• **Your instructions**: Look below. Copy each line that has "Some" in it.

Collected data entries
◆ ◆ ◆

(* ===== verification/Pointers.v ===== *)
(** * Owning pointers

    libraries/stdlib: [UniquePointer] (unique_pointer.h), [SharedPointer] (shared_pointer.h),
    [NullOrReference] and [Reference]. Variables of these classes are numbered, objects too;
    of an object only matters whether it is alive: deleting it when it is not is a fault. *)
From Hammer Require Import Tactics.
From S2P Require Import Prelude.

(** [delete]: nothing happens to the null pointer. *)
Definition delete_object (p : option nat) (live : gset nat) : exec (gset nat) :=
  match p with
  | None => Done live
  | Some p => if decide (p ∈ live) then Done (live ∖ {[p]}) else Fault
  end.

(** ** UniquePointer *)

(** [m_storage], null after a release. *)
Abbreviation UniquePointer := (option nat).

Definition UniquePointer_new (ptr : option nat) : exec UniquePointer :=
  _ ← ASSERT (not_null ptr);
  Done ptr.

Definition UniquePointer_release (m_storage : UniquePointer) : option nat * UniquePointer := (m_storage, None).

Definition UniquePointer_destroy (m_storage : UniquePointer) (live : gset nat) : exec (UniquePointer * gset nat) :=
  live ← delete_object m_storage live;
  Done (None, live).

Definition UniquePointer_reset (m_storage : UniquePointer) (new_ptr : option nat) (live : gset nat)
    : exec (UniquePointer * gset nat) :=
  '(_, live) ← UniquePointer_destroy m_storage live;
  Done (new_ptr, live).

(** The new pointer, and the old one after it. *)
Definition UniquePointer_move (other : UniquePointer) : UniquePointer * UniquePointer := UniquePointer_release other.

Definition UniquePointer_eq (m_storage other : UniquePointer) : bool := bool_decide (m_storage = other).
Definition UniquePointer_neq (m_storage other : UniquePointer) : bool := negb (bool_decide (m_storage = other)).

(** The object, which must be there to be used. *)
Definition UniquePointer_deref (m_storage : UniquePointer) : exec nat :=
  match m_storage with Some p => Done p | None => Fault end.

(** The variables of a program, the objects alive and the next new one. *)
Record UniqueState := mkUnique { u_vars : gmap nat UniquePointer; u_live : gset nat; u_next : nat }.

Definition no_pointers : UniqueState := mkUnique ∅ ∅ 0.

Definition u_var (s : UniqueState) (v : nat) : exec UniquePointer :=
  match u_vars s !! v with Some p => Done p | None => Fault end.

Definition make_unique (s : UniqueState) (v : nat) : exec UniqueState :=
  p ← UniquePointer_new (Some (u_next s));
  Done (mkUnique (<[v := p]> (u_vars s)) (u_live s ∪ {[u_next s]}) (S (u_next s))).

◆ ◆ ◆

• **Task result**:
  | Some p => if decide (p ∈ live) then Done (live ∖ {[p]}) else Fault
  match m_storage with Some p => Done p | None => Fault end.
  match u_vars s !! v with Some p => Done p | None => Fault end.
  p ← UniquePointer_new (Some (u_next s));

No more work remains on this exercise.